Emissioni tra le più basse d’Europa
Il fabbisogno idrico per i processi sarà coperto esclusivamente da fonti di recupero e ricircolo interno, senza prelievi da falde sotterranee o dall’acquedotto. Nello specifico saranno utilizzate acque meteoriche, condense di processo, spurghi del ciclo termico e l’effluente del depuratore civile di Pantano d’Arci per l’impianto di Catania e il percolato dell’impianto di trattamento limitrofo per quello di Palermo.
Dotati di tecnologie all’avanguardia, i termovalorizzatori siciliani avranno le emissioni più basse d’Europa, con emissioni inferiori sia rispetto all’impianto di Bolzano, a oggi il riferimento nazionale, alla pari con Roma, sia di Copenhill, il grande impianto di Copenaghen inaugurato nel 2017 e considerato il benchmark mondiale del settore. Su tutti i principali inquinanti i valori sono inferiori, con un divario ancora più marcato riguardo le diossine: gli impianti siciliani ne emetteranno il 97% in meno rispetto a Bolzano, il 96% rispetto a Copenaghen e il 75% in meno rispetto a Roma.

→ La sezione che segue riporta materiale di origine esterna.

(** C28: The rest of the enriched event: the process GUID; the entry's image and
    arguments unless the event is itself an exec; and parent details exactly when
    the table has the reported parent after the call, which are then those of its
    entry. *)
Theorem Handle_enriches cfg0 v1 v2 now ev t :
  let cfg := (New cfg0).1 in
  reachable cfg0 t -> 2 <= MaxEntries cfg -> ev_guid cfg ev ≠ ev_hdr cfg ev ->
  let '(ev', t') := Handle cfg v1 v2 now ev t in
  let p' := Event_Parent ev' in
  Process_GUID (Event_Process ev') = ev_guid cfg ev /\
  (Process_Image (Event_Process ev'), Process_Argv (Event_Process ev')) =
    match Event_Type ev, Lookup (ev_guid cfg ev) t' with
    | TypeExec, _ | _, None => (Process_Image (Event_Process ev), Process_Argv (Event_Process ev))
    | _, Some e => (Image e, Argv e)
    end /\
  (Parent_Known p', Parent_External p', Parent_Image p', Parent_Argv p') =
    match Lookup (Parent_GUID p') t' with
    | Some p => (true, External p, Image p, Argv p)
    | None => (Parent_Known (Event_Parent ev), Parent_External (Event_Parent ev),
               Parent_Image (Event_Parent ev), Parent_Argv (Event_Parent ev))
    end.
Proof.
  cbv zeta. intros [W K]%reachable_inv M2 N. set (cfg := (New cfg0).1) in *.
  destruct (Handle_spec cfg (New_max cfg0) v1 v2 now ev t W (fun _ => N)) as (t' & -> & E & W').
  pose proof (s_Handle_event cfg (New_max cfg0) v1 v2 now ev (abs t)) as (P1 & P2 & _ & P4).
  pose proof (s_Handle_entry cfg (New_max cfg0) v1 v2 now ev (abs t) M2 N) as P5.
  rewrite <- P5 in P2. rewrite E in P2, P4. rewrite !(Lookup_abs cfg) by done. done.
Qed.

(** C27: Frame: entries other than the event's process and the parent the kernel
    reports are not changed by an event.  They can be evicted, but only when the
    table has no room for two more entries. *)
Theorem Handle_others cfg0 v1 v2 now ev t g :
  let cfg := (New cfg0).1 in
  reachable cfg0 t -> not_own_parent cfg ev ->
  (g ∉ [ev_guid cfg ev; ev_hdr cfg ev]) ->
  let t' := (Handle cfg v1 v2 now ev t).2 in
  Lookup g t' = Lookup g t \/
  Lookup g t' = None /\ MaxEntries cfg < Z.of_nat (size (t_entries t)) + 2.
Proof.
  cbv zeta. intros [W K]%reachable_inv N Hg. set (cfg := (New cfg0).1) in *.
  destruct (Handle_spec cfg (New_max cfg0) v1 v2 now ev t W N) as (t' & -> & E & W').
  cbn [snd]. rewrite !(Lookup_abs cfg) by done. rewrite (wf_size _ (proj1 W)).
  assert (L : zlen (s_list (abs t)) = Z.of_nat (length (t_lru t)))
    by (unfold zlen; cbn; unfold abs_list; by rewrite length_map).
  rewrite <- L. change (abs_list t') with (s_list (abs t')). rewrite <- E.
  apply (keeps_find cfg _ _ _ _ (s_Handle_others cfg (New_max cfg0) v1 v2 now ev (abs t)
    ltac:(rewrite L; apply W)) g Hg).
Qed.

Il Piano regionale dei rifiuti
Il progetto dei termovalorizzatori rappresenta il segmento finale del nuovo Piano regionale dei rifiuti, recentemente approvato dalla Commissione europea, che prevede: 9 impianti di selezione, recupero e raffinazione, 7 piattaforme di selezione della raccolta differenziata, 2 piattaforme per il trattamento dei pannolini, 4 ampliamenti di discariche esistenti e 2 biodigestori, tutti già finanziati. L’obiettivo è portare la Sicilia al 65% di recupero di materia e ridurre al 10% il conferimento in discarica, con un abbattimento dei costi, che oggi superano i 350 euro a tonnellata, e un risparmio di circa 100 milioni di euro a beneficio di famiglie e imprese. Il costo complessivo dei due impianti è di 881 milioni di euro a base d’asta, finanziati con le risorse FSC.